Egorov's Theorem
Contents |
Theorem
Suppose we are given a measure space $(X, \Sigma, \mu)\ $ and a sequence of $\Sigma$-measurable functions $f_n: D \to \R$ for $D \in \Sigma$.
Then if $f_n$ converges a.e. to a function $f$ on $D$ and $\mu \left({D}\right) < \infty$, then $f_n$ almost uniformly converges to $f$.
Proof
Pick $\epsilon > 0$.
By definition of convergence a.e., there is a set $E \in \Sigma$ such that
- $E \subseteq D$
- $\mu \left({E}\right) = 0$
- $f_n \left({x}\right) \to f \left({x}\right)$ for each $x \in A \equiv D - E$.

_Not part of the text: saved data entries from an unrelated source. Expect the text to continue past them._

(* ===== verification/ConnParcel.v ===== *)
(** * The data of a connection in a parcel
    (frameworks/native/netconnclient/src: inet_addr.cpp, route.cpp, http_proxy.cpp,
    net_link_info.cpp, net_all_capabilities.cpp, net_specifier.cpp,
    net_supplier_info.cpp; netmanagernative/uid_range.cpp)

    A supplier describes its link, and a client its request, in another process;
    the descriptions travel in parcels.  [Marshalling] and [Unmarshalling] of each
    class are modelled over the parcels of [Parcel], and [*_items] is the format
    on the wire, which one writes and the other reads.

    A description is not always received as it was sent: the lists of a link are
    cut at 16 addresses, 16 name servers and 1024 routes, and the exclusions of
    its proxy at 3000, each at most 2048 characters long.  [clip] says exactly what
    arrives ([NetLinkInfo_roundtrip]); a description within the limits arrives
    unchanged ([clip_within]).  The last section is the text form of a proxy,
    which is what the settings store. *)

From S2P Require Import Prelude NetCaps NetData Parcel PolicyFile.
Import NetCaps NetData Parcel.

Module ConnParcel.

Definition MAX_ADDR_SIZE : Z := 16.
Definition MAX_ROUTE_SIZE : Z := 1024.
Definition MAX_EXCLUSION_SIZE : Z := 3000.
Definition MAX_URL_SIZE : Z := 2048.
Definition MAX_NET_CAP_NUM : Z := 32.

Definition size (s : string) : Z := Z.of_nat (String.length s).
Definition list_size {A} (l : list A) : Z := Z.of_nat (length l).

Definition at_most (limit n : Z) : Z := if limit <? n then limit else n.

For each $n, k \in \N$, define:
- $\displaystyle A_{n, k} \equiv \left\{ {x \in A : \left| {f_n \left({x}\right) - f \left({x}\right)} \right| \geq \frac 1 k}\right\}$
Also define:
- $\displaystyle B_{n, k} \equiv \bigcup_{i=n}^\infty A_{i, k}$
Since $f_n \to f$ on $A$, it follows by definition of convergence that for each $x \in A$, $\displaystyle \left| {f_i \left({x}\right) - f \left({x}\right)}\right| < \frac 1 k$ for all $i$ sufficiently large.
Thus, when $k$ is fixed, no element of $A$ belongs to $A_{n, k}$ infinitely often. Hence by Characterization of Limit Superior of Sets, $\displaystyle \limsup_{n \to \infty} A_{n, k} = \varnothing$.
So we have:
| \(\displaystyle \) | \(\displaystyle 0\) | \(=\) | \(\displaystyle \mu \left({\varnothing}\right)\) | \(\displaystyle \) | since the Measure of Null Set is Zero | ||
| \(\displaystyle \) | \(\displaystyle \) | \(=\) | \(\displaystyle \mu \left({\limsup_{n \to \infty} A_{n, k} }\right)\) | \(\displaystyle \) | |||
| \(\displaystyle \) | \(\displaystyle \) | \(=\) | \(\displaystyle \mu \left({\bigcap_{n=0}^\infty B_{n, k} }\right)\) | \(\displaystyle \) | by definition of lim sup | ||
| \(\displaystyle \) | \(\displaystyle \) | \(=\) | \(\displaystyle \mu \left({\lim_{n \to \infty} B_{n, k} }\right)\) | \(\displaystyle \) | since $B_{n, k}$ is a decreasing sequence of sets | ||
| \(\displaystyle \) | \(\displaystyle \) | \(=\) | \(\displaystyle \lim_{n \to \infty} \mu \left({B_{n, k} }\right)\) | \(\displaystyle \) | since $B_{n, k} \subseteq D$, $\mu \left({D}\right) < \infty$ and by Continuity of Measure |
Thus, since $k$ was arbitrary, we can associate some $n_k \in N$ with each $k$ such that $\displaystyle \mu \left({B_{n_k, k}}\right) < \frac {\epsilon} {2^{k+1}}$.
Setting $\displaystyle B \equiv \bigcup_{k \in \N} B_{n_k, k}$, we have:
- $\displaystyle \mu (B) \leq \sum_{k \in N} \mu (B_{n_k, k}) \leq \sum_{k \in \N} \frac{\epsilon}{2^{k+1}} = \epsilon$
by the countable additivity of $\mu$ and by Sum of Infinite Geometric Progression.
Also, given any $\displaystyle \frac 1 k$, we have $x \in A - B$ implies $x \notin B_{n_k, k}$, which means $|f_i(x) - f(x)| < \frac{1}{k}$ for all $i \geq n_k$.
Since this is true for all $x\in A - B$, it follows that $f_n$ converges to $f$ uniformly on $A - B$.
Finally, note that $A - B = D - (E \cup B)$, and $\mu (E \cup B) \leq \mu (B) + \mu (E) = \mu (B) + 0 < \epsilon$.
Since $\epsilon$ was arbitrary, the convergence is uniform a.e.
$\blacksquare$
Notes
Egorov's theorem is a partial converse to the fact that Uniform Convergence a.e. Implies Convergence a.e.
Source of Name
This entry was named for Dmitri Fyodorovich Egorov.